Bei sehr kurzen Halbwertszeiten können Stillpausen für die Medikamenteneinnahme genutzt werden, um das Risiko für den Säugling noch weiter zu minimieren. Soll das Arzneimittel nur für einen kurzen Zeitraum angewendet werden – wie in der Selbstmedikation ohnehin empfohlen –, kann die Mutter die Milch auch vor der Einnahme abpumpen und gegebenenfalls einfrieren.

Gegen Übelkeit und Erbrechen

Ist die Mutter von Übelkeit und Erbrechen geplagt, sind Meclozin oder Dimenhydrinat die Mittel der Wahl in der Stillzeit. Als „heimisches“ Präparat wird der Wirkstoff Dimenhydrinat (z.B. Vomex A®) eingesetzt, wobei bei starkem Erbrechen auch Zäpfchen als Darreichungsform zur Verfügung stehen. Die Anwendung über einige Tage ist laut embryotox.de akzeptabel. Meclozin hingegen ist seit dem Jahr 2007 nicht mehr auf dem deutschen Markt erhältlich.
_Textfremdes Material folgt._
(* ===== verification/UdpFacts.v ===== *)
(** * Theorems about the UDP packets of tun2socks *)

From S2P Require Import Prelude Mem BAddr UdpPacket.

Open Scope Z_scope.

(** ** The Internet checksum (RFC 1071) *)

(** Addition with end-around carry. *)
Definition oc_add (x y : Z) : Z := if UINT16_MAX <? x + y then x + y - UINT16_MAX else x + y.

(** The one's complement sum of the 16-bit words of a byte string, padded with a
    zero byte. *)
Fixpoint oc_sum (l : list Z) : Z :=
  match l with
  | a :: b :: l => oc_add (of_be [a; b]) (oc_sum l)
  | [a] => of_be [a; 0]
  | [] => 0
  end.

Definition rfc1071 (l : list Z) : list Z := be16 (UINT16_MAX - oc_sum l).

(** The plain sum. *)
Fixpoint word_sum (l : list Z) : Z :=
  match l with
  | a :: b :: l => of_be [a; b] + word_sum l
  | [a] => of_be [a; 0]
  | [] => 0
  end.

Lemma list_ind_2 {A} (P : list A -> Prop) :
  P [] -> (forall a, P [a]) -> (forall a b l, P l -> P (a :: b :: l)) -> forall l, P l.
Proof.
  intros H0 H1 H2. fix IH 1. intros [|a [|b l]]; [exact H0|exact (H1 a)|exact (H2 a b l (IH l))].
Qed.

Lemma of_be_word a b : is_byte a -> is_byte b -> 0 <= of_be [a; b] <= 65535.
Proof. unfold is_byte, of_be. cbn. lia. Qed.

Lemma word_sum_bounds l : bytes l -> 0 <= word_sum l <= 65535 * (Z.of_nat (length l) + 1) / 2.
Proof.
  induction l as [|a|a b l IH] using list_ind_2; intros Hb; split_bytes.
  - cbn [word_sum]. split; [lia|]. apply Z.div_pos; cbn; lia.
  - cbn [word_sum length]. pose proof (of_be_word a 0 ltac:(done) ltac:(unfold is_byte; lia)).
    change (65535 * (Z.of_nat 1 + 1) / 2) with 65535. lia.
  - specialize (IH Hb). cbn [word_sum length]. pose proof (of_be_word a b ltac:(done) ltac:(done)).
    replace (65535 * (Z.of_nat (S (S (length l))) + 1)) with (65535 * (Z.of_nat (length l) + 1) + 65535 * 2) by lia.
    rewrite Z.div_add by lia. lia.
Qed.

Lemma even_ind_list {A} (P : list A -> Prop) :
  P [] -> (forall a b l, P l -> P (a :: b :: l)) -> forall l, Nat.Even (length l) -> P l.
Proof.
  intros H0 H2. fix IH 1. intros [|a [|b l]] He; [exact H0|destruct He as [k Hk]; cbn in Hk; lia|].
  apply H2, IH. destruct He as [k Hk]. cbn in Hk. exists (k - 1)%nat. lia.
Qed.

Lemma word_sum_app l1 l2 : Nat.Even (length l1) -> word_sum (l1 ++ l2) = word_sum l1 + word_sum l2.
Proof.
  revert l1. apply even_ind_list; [done|]. intros a b l IH. cbn [app word_sum]. lia.
Qed.

(** The 32-bit accumulator of the source. *)

Lemma add_words_even l :
  Nat.Even (length l) -> forall t, 0 <= t < 4294967296 -> add_words t l = u32 (t + word_sum l).
Proof.
  revert l. apply (even_ind_list (fun l => forall t, 0 <= t < 4294967296 -> add_words t l = u32 (t + word_sum l))).
  - intros t Ht. cbn. rewrite Z.add_0_r. symmetry. now apply u32_small.
  - intros a b l IH t Ht. cbn [add_words word_sum]. rewrite IH by apply u32_range.
    unfold u32. rewrite Z.add_mod_idemp_l by lia. f_equal. lia.
Qed.

(** ** The end-around carry *)

Definition canonical (t r : Z) : Prop := 0 <= r <= UINT16_MAX /\ r mod UINT16_MAX = t mod UINT16_MAX /\ (r = 0 <-> t = 0).

Lemma canonical_unique t r1 r2 : canonical t r1 -> canonical t r2 -> r1 = r2.
Proof.
  unfold canonical, UINT16_MAX. intros (H1 & H2 & H3) (H4 & H5 & H6).
  assert (r1 mod 65535 = r2 mod 65535) as E by congruence.
  Z.div_mod_to_equations. nia.
Qed.

Lemma oc_sum_canonical l : bytes l -> canonical (word_sum l) (oc_sum l).
Proof.
  induction l as [|a|a b l IH] using list_ind_2; intros Hb; split_bytes.
  - done.
  - pose proof (of_be_word a 0 ltac:(done) ltac:(unfold is_byte; lia)). cbn [word_sum oc_sum].
    split; [unfold UINT16_MAX; lia|done].
  - destruct (IH Hb) as (H1 & H2 & H3). pose proof (of_be_word a b ltac:(done) ltac:(done)) as Hw.
    pose proof (word_sum_bounds l Hb) as [Hws _].
    cbn [word_sum oc_sum]. unfold oc_add. split; [|split].
    + unfold UINT16_MAX in *. destruct (65535 <? _) eqn:E; lia.
    + rewrite Z.add_mod, <- H2, <- Z.add_mod by (unfold UINT16_MAX; lia).
      destruct (UINT16_MAX <? _); [|done]. unfold UINT16_MAX.
      rewrite <- (Z_mod_plus_full (of_be [a; b] + oc_sum l - 65535) 1). f_equal. lia.
    + unfold UINT16_MAX in *. destruct (65535 <? _) eqn:E; lia.
Qed.

Lemma carry_step t : 0 <= t < 4294967296 ->
  u32 (Z.land t 0xFFFF + Z.shiftr t 16) = t mod 65536 + t / 65536.
Proof.
  intros Ht. change 0xFFFF with (Z.ones 16). rewrite Z.land_ones, Z.shiftr_div_pow2 by lia.
  change (2 ^ 16) with 65536. apply u32_small. unfold is_u32. Z.div_mod_to_equations. lia.
Qed.

Lemma carry_loop_canonical n : forall t b,
  0 <= t < 4294967296 -> t <= b ->
  (match n with O => b <= 65535 | 1%nat => b <= 65536 | 2%nat => b <= 131070 | _ => True end) ->
  canonical t (carry_loop n t).
Proof.
  induction n as [|n IH]; intros t b Ht Hb Hn; cbn [carry_loop].
  - split; [unfold UINT16_MAX; lia|done].
  - destruct (Z.eqb_spec (Z.shiftr t 16) 0) as [E|E]; rewrite Z.shiftr_div_pow2 in E by lia; change (2 ^ 16) with 65536 in E.
    + split; [unfold UINT16_MAX; Z.div_mod_to_equations; lia|done].
    + rewrite carry_step by done. set (t' := t mod 65536 + t / 65536).
      assert (0 <= t' /\ t' mod 65535 = t mod 65535 /\ (t' = 0 <-> t = 0) /\
        t' <= match n with O => 65535 | 1%nat => 65536 | _ => 131070 end) as (H1 & H2 & H3 & H4).
      { unfold t'. clear IH. destruct n as [|[|n]]; Z.div_mod_to_equations; nia. }
      assert (canonical t' (carry_loop n t')) as (G1 & G2 & G3).
      { assert (t' <= 131070) by (destruct n as [|[|n]]; lia).
        apply (IH t' (match n with O => 65535 | 1%nat => 65536 | _ => 131070 end)); [lia|lia|].
        destruct n as [|[|[|n]]]; done. }
      unfold canonical, UINT16_MAX in *. split; [exact G1|]. split; [congruence|tauto].
Qed.

(** The bound of the loop is enough for every [uint32_t]. *)
Lemma carry_loop_done l t :
  bytes l -> t = word_sum l -> t < 4294967296 -> carry_loop carry_bound t = oc_sum l.
Proof.
  intros Hb -> Hs. pose proof (word_sum_bounds l Hb) as [H0 _]. apply (canonical_unique (word_sum l)).
  - apply (carry_loop_canonical 4 _ (word_sum l)); [lia|lia|done].
  - now apply oc_sum_canonical.
Qed.

(** ** The checksums of the source *)

Lemma u16_lnot r : 0 <= r <= UINT16_MAX -> u16 (Z.lnot r) = UINT16_MAX - r.
Proof.
  unfold u16, Z.lnot, UINT16_MAX. intros H. rewrite <- (Z_mod_plus_full (Z.pred (- r)) 1), Z.mod_small; lia.
Qed.

Lemma oc_sum_range l : bytes l -> 0 <= oc_sum l <= UINT16_MAX.
Proof. intros Hb. apply (oc_sum_canonical l Hb). Qed.

(** No byte string of fewer than 120000 bytes overflows the accumulator. *)
Lemma word_sum_small l : bytes l -> Z.of_nat (length l) <= 120000 -> word_sum l < 4294967296.
Proof.
  intros Hb Hl. pose proof (word_sum_bounds l Hb) as [_ H].
  assert (65535 * (Z.of_nat (length l) + 1) / 2 <= 65535 * 120001 / 2) as H2 by (apply Z.div_le_mono; lia).
  assert (65535 * 120001 / 2 < 4294967296) by (now vm_compute). lia.
Qed.

Lemma ipv4_checksum_ok h extra :
  bytes (ipv4_bytes h ++ extra) -> length (ipv4_bytes h) = 20%nat -> Nat.Even (length extra) ->
  Z.of_nat (length extra) <= 65535 ->
  ipv4_checksum h extra = rfc1071 (ipv4_bytes h ++ extra).
Proof.
  intros Hb Hl He Hs. unfold ipv4_checksum, rfc1071.
  assert (Nat.Even (length (ipv4_bytes h))) as He1 by (rewrite Hl; now exists 10%nat).
  pose proof (word_sum_small _ Hb ltac:(rewrite length_app; lia)) as Hsmall.
  rewrite word_sum_app in Hsmall by done. pose proof (proj1 (bytes_app _ _) Hb) as [Hb1 Hb2].
  pose proof (word_sum_bounds _ Hb1) as [H1 _]. pose proof (word_sum_bounds _ Hb2) as [H2 _].
  rewrite (add_words_even _ He1) by lia. rewrite (add_words_even _ He) by apply u32_range.
  rewrite (u32_small (0 + word_sum (ipv4_bytes h))) by (unfold is_u32; lia).
  rewrite u32_small by (unfold is_u32; lia).
  rewrite (carry_loop_done (ipv4_bytes h ++ extra)); [|done|rewrite word_sum_app by done; lia|lia].
  now rewrite u16_lnot by (now apply oc_sum_range).
Qed.

Lemma add_payload_sum t payload :
  bytes payload -> 0 <= t < 4294967296 -> add_payload t payload = u32 (t + word_sum payload).
Proof.
  intros Hb Ht. unfold add_payload. destruct (Z.eqb_spec (Z.of_nat (length payload) mod 2) 0) as [E|E].
  - rewrite add_words_even by (try lia; exists (length payload / 2)%nat; apply Nat2Z.inj;
      rewrite Nat2Z.inj_mul, Nat2Z.inj_div; cbn; Z.div_mod_to_equations; lia).
    unfold u32. rewrite Z.add_mod_idemp_r by lia. do 2 f_equal.
  - destruct payload as [|p payload] using rev_ind; [done|]. clear IHpayload.
    rewrite length_app in *. cbn [length] in *.
    assert (Nat.Even (length payload)) as He.
    { exists (length payload / 2)%nat. apply Nat2Z.inj. rewrite Nat2Z.inj_mul, Nat2Z.inj_div. cbn.
      rewrite Nat2Z.inj_add in E. cbn in E. Z.div_mod_to_equations; lia. }
    apply bytes_app in Hb as [Hb1 Hb2]. split_bytes.
    replace (length payload + 1 - 1)%nat with (length payload) by lia. rewrite take_app_length, List.last_last.
    rewrite (add_words_even payload) by (done || lia). rewrite word_sum_app by done.
    assert (add_words 0 (be16 (u16 (Z.shiftl p 8))) = word_sum [p]) as ->.
    { unfold is_byte in *. rewrite add_words_even by (try lia; now exists 1%nat).
      rewrite Z.shiftl_mul_pow2 by lia. unfold u16. change (2 ^ 8) with 256. rewrite (Z.mod_small (p * 256)) by lia.
      unfold be16, word_sum, of_be. cbn [foldl]. rewrite u32_small; unfold is_u32; Z.div_mod_to_equations; lia. }
    unfold u32. rewrite Z.add_mod_idemp_r, Z.add_mod_idemp_l by lia. f_equal. lia.
Qed.

(** The pseudo headers of RFC 768 and RFC 8200. *)
Definition pseudo4 (source dest : list Z) (len : Z) : list Z := source ++ dest ++ be16 IPV4_PROTOCOL_UDP ++ be16 len.
Definition pseudo6 (source dest : list Z) (len : Z) : list Z := source ++ dest ++ be32 len ++ be32 IPV6_NEXT_UDP.

Lemma udp_finish_ok l t :
  bytes l -> t = word_sum l -> t < 4294967296 -> udp_finish t = rfc1071 l.
Proof.
  intros Hb Ht Hs. unfold udp_finish, rfc1071. rewrite (carry_loop_done l t Hb Ht Hs).
  pose proof (oc_sum_range l Hb) as Hr. unfold UINT16_MAX in *.
  assert (u32 (Z.lnot (oc_sum l)) = 4294967295 - oc_sum l) as ->.
  { unfold u32, Z.lnot. rewrite <- (Z_mod_plus_full (Z.pred (- oc_sum l)) 1), Z.mod_small; lia. }
  replace (4294967295 - oc_sum l =? 0) with false by lia. f_equal. unfold u16.
  rewrite <- (Z_mod_plus_full (4294967295 - oc_sum l) (- 65535)), Z.mod_small; lia.
Qed.

Lemma even_length {A} (l : list A) n : length l = (2 * n)%nat -> Nat.Even (length l).
Proof. intros ->. now exists n. Qed.

Lemma add_part t l :
  Nat.Even (length l) -> bytes l -> 0 <= t -> t + word_sum l < 4294967296 ->
  u32 (t + add_words 0 l) = t + word_sum l.
Proof.
  intros He Hb Ht Hs. pose proof (word_sum_bounds l Hb) as [H _]. rewrite add_words_even by (done || lia).
  rewrite (u32_small (0 + _)) by (unfold is_u32; lia). apply u32_small. unfold is_u32. lia.
Qed.

(** Five even parts and the payload, added up one after the other. *)
Lemma add_parts p1 p2 p3 p4 p5 payload :
  Nat.Even (length p1) -> Nat.Even (length p2) -> Nat.Even (length p3) -> Nat.Even (length p4) ->
  Nat.Even (length p5) -> bytes (p1 ++ p2 ++ p3 ++ p4 ++ p5 ++ payload) ->
  Z.of_nat (length (p1 ++ p2 ++ p3 ++ p4 ++ p5 ++ payload)) <= 120000 ->
  udp_finish (add_payload (u32 (u32 (u32 (u32 (u32 (0 + add_words 0 p1) + add_words 0 p2) + add_words 0 p3) +
    add_words 0 p4) + add_words 0 p5)) payload) = rfc1071 (p1 ++ p2 ++ p3 ++ p4 ++ p5 ++ payload).
Proof.
  intros E1 E2 E3 E4 E5 Hb Hl. pose proof (word_sum_small _ Hb Hl) as Hs. split_bytes.
  assert (forall l, bytes l -> 0 <= word_sum l) as Hpos by (intros l Hbl; apply (word_sum_bounds l Hbl)).
  pose proof (Hpos p1 ltac:(done)). pose proof (Hpos p2 ltac:(done)). pose proof (Hpos p3 ltac:(done)).
  pose proof (Hpos p4 ltac:(done)). pose proof (Hpos p5 ltac:(done)). pose proof (Hpos payload ltac:(done)).
  assert (word_sum (p1 ++ p2 ++ p3 ++ p4 ++ p5 ++ payload) = word_sum p1 + word_sum p2 + word_sum p3 +
    word_sum p4 + word_sum p5 + word_sum payload) as Hsum by (rewrite !word_sum_app by done; lia).
  rewrite Hsum in Hs. clear Hsum Hpos.
  rewrite (add_part 0 p1) by (done || lia). rewrite (add_part _ p2) by (done || lia).
  rewrite (add_part _ p3) by (done || lia). rewrite (add_part _ p4) by (done || lia).
  rewrite (add_part _ p5) by (done || lia). rewrite add_payload_sum by (done || lia).
  rewrite u32_small by (unfold is_u32; lia). apply udp_finish_ok; [rewrite !bytes_app; tauto| |lia].
  rewrite !word_sum_app by done. lia.
Qed.

Lemma udp_bytes_length h :
  length (source_port h) = 2%nat -> length (dest_port h) = 2%nat -> length (udp_length h) = 2%nat ->
  length (udp_sum h) = 2%nat -> length (udp_bytes h) = 8%nat.
Proof. intros H1 H2 H3 H4. unfold udp_bytes. rewrite !length_app. lia. Qed.

Section UdpChecksum.
Context (h : udp_header) (payload source dest : list Z).
Hypothesis header_length : length (udp_bytes h) = 8%nat.
Hypothesis header_bytes : bytes (udp_bytes h).
Hypothesis payload_bytes : bytes payload.
Hypothesis payload_short : Z.of_nat (length payload) <= 65527.
Hypothesis addresses : bytes source /\ bytes dest.

Lemma udp_checksum_ok :
  length source = 4%nat -> length dest = 4%nat ->
  udp_checksum h payload source dest =
  rfc1071 (pseudo4 source dest (8 + Z.of_nat (length payload)) ++ udp_bytes h ++ payload).
Proof.
  intros Hs Hd. destruct addresses as [Bs Bd]. unfold udp_checksum, pseudo4, sizeof_udp.
  rewrite <- !app_assoc. unfold u16. rewrite (Z.mod_small (8 + _)) by lia. apply add_parts.
  - rewrite Hs. now exists 2%nat.
  - rewrite Hd. now exists 2%nat.
  - now exists 1%nat.
  - now exists 1%nat.
  - rewrite header_length. now exists 4%nat.
  - rewrite !bytes_app. repeat split; auto using be16_bytes.
  - rewrite !length_app, Hs, Hd, header_length. cbn [length be16]. lia.
Qed.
Zwar kann es über die internationale Apotheke importiert werden, trotzdem empfiehlt sich, besonders wegen der Dringlichkeit, erst einmal der Versuch mit dem hiesigen H1- Antihistaminikum. 

Bei Ingwerpräparaten (Zintona®) liegen im Gegensatz zur Anwendung während der Schwangerschaft keine ausreichenden Untersuchungen vom Einsatz bei stillenden Müttern vor – es scheint akzeptabel, eine geschmackliche Beeinträchtigung der Muttermilch ist allerdings auch hier nicht ausgeschlossen.

* Dieser Text wurde am 3. August 2023 angepasst.